Available data Block Start

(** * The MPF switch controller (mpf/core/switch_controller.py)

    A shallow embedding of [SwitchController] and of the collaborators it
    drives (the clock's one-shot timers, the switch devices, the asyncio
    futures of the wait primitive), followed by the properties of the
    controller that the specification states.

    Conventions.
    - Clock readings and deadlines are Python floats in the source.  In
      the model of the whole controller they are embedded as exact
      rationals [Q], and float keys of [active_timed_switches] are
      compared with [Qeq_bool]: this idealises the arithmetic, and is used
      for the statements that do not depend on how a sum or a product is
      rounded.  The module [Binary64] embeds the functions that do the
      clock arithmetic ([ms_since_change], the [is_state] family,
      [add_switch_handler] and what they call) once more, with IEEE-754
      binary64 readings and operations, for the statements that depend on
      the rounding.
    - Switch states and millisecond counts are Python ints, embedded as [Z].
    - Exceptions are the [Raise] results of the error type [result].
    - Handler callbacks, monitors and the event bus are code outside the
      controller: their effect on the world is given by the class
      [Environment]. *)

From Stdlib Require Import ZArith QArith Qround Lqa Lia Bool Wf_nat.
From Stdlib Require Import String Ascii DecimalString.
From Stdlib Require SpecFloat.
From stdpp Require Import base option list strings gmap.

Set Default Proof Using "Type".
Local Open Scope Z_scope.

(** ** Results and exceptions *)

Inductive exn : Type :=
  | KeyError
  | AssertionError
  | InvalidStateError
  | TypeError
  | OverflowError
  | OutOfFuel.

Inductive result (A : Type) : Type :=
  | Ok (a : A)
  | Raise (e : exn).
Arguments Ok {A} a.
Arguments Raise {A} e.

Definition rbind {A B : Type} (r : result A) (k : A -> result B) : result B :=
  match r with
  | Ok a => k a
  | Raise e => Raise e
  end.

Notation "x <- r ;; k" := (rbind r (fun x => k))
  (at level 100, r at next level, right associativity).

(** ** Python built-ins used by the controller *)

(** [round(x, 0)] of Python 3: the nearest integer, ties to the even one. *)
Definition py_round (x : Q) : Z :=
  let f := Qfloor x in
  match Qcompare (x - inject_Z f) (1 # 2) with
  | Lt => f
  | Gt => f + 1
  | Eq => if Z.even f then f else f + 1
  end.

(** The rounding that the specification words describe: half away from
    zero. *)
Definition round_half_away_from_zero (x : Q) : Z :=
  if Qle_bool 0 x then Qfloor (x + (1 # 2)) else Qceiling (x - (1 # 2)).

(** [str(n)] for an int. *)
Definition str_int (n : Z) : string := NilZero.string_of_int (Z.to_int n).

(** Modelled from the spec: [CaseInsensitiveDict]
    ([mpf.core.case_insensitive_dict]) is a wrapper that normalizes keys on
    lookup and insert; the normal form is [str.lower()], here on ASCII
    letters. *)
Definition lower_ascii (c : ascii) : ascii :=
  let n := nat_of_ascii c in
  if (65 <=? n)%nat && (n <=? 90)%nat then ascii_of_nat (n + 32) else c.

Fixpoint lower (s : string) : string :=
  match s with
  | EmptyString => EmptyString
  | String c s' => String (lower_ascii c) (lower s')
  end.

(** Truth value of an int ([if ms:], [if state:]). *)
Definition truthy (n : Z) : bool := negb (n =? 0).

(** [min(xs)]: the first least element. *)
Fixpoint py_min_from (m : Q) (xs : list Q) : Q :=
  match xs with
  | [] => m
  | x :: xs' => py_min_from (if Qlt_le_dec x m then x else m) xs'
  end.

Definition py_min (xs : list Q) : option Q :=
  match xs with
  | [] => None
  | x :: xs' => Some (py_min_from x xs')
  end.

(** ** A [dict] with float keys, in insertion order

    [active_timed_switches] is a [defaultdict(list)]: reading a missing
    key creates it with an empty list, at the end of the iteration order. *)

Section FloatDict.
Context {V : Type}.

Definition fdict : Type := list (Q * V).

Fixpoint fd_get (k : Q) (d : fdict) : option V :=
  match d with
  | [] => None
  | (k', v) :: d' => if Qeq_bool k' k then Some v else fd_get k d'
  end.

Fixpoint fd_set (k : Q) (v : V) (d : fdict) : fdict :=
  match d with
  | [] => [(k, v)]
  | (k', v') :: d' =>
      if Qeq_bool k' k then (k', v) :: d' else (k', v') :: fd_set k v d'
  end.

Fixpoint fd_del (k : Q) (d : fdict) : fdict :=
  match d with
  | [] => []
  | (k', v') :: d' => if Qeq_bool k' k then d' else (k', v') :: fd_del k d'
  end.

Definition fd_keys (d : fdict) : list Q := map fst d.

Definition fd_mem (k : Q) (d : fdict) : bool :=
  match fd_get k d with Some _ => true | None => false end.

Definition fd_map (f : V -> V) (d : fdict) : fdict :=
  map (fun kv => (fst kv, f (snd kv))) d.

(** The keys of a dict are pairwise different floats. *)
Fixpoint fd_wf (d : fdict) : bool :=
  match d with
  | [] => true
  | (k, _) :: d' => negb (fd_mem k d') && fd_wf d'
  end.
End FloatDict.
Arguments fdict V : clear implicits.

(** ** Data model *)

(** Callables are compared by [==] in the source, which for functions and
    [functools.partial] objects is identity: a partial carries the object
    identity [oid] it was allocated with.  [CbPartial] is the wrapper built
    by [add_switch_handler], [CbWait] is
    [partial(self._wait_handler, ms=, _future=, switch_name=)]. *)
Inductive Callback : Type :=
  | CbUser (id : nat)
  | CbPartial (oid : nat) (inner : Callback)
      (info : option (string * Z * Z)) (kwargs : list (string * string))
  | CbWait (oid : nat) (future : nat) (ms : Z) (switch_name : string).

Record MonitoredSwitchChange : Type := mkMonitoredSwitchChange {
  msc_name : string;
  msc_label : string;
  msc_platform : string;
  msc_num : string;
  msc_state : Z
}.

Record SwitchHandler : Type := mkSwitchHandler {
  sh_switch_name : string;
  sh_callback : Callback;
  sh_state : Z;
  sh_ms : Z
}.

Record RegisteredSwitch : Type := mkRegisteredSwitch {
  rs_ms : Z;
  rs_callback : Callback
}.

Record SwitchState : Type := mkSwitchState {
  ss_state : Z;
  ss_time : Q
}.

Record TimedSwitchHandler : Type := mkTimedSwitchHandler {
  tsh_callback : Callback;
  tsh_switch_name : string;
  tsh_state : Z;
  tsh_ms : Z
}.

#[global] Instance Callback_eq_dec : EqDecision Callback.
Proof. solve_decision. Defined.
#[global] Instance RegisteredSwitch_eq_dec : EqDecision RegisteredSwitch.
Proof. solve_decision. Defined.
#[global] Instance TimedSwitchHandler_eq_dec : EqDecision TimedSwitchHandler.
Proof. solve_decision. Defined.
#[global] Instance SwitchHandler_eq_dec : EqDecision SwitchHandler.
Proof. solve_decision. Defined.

Available data Block End

▸ Task statement
Would you filter the records and copy out each line containing "Qfloor"?

▸ Task result
  let f := Qfloor x in
  if Qle_bool 0 x then Qfloor (x + (1 # 2)) else Qceiling (x - (1 # 2)).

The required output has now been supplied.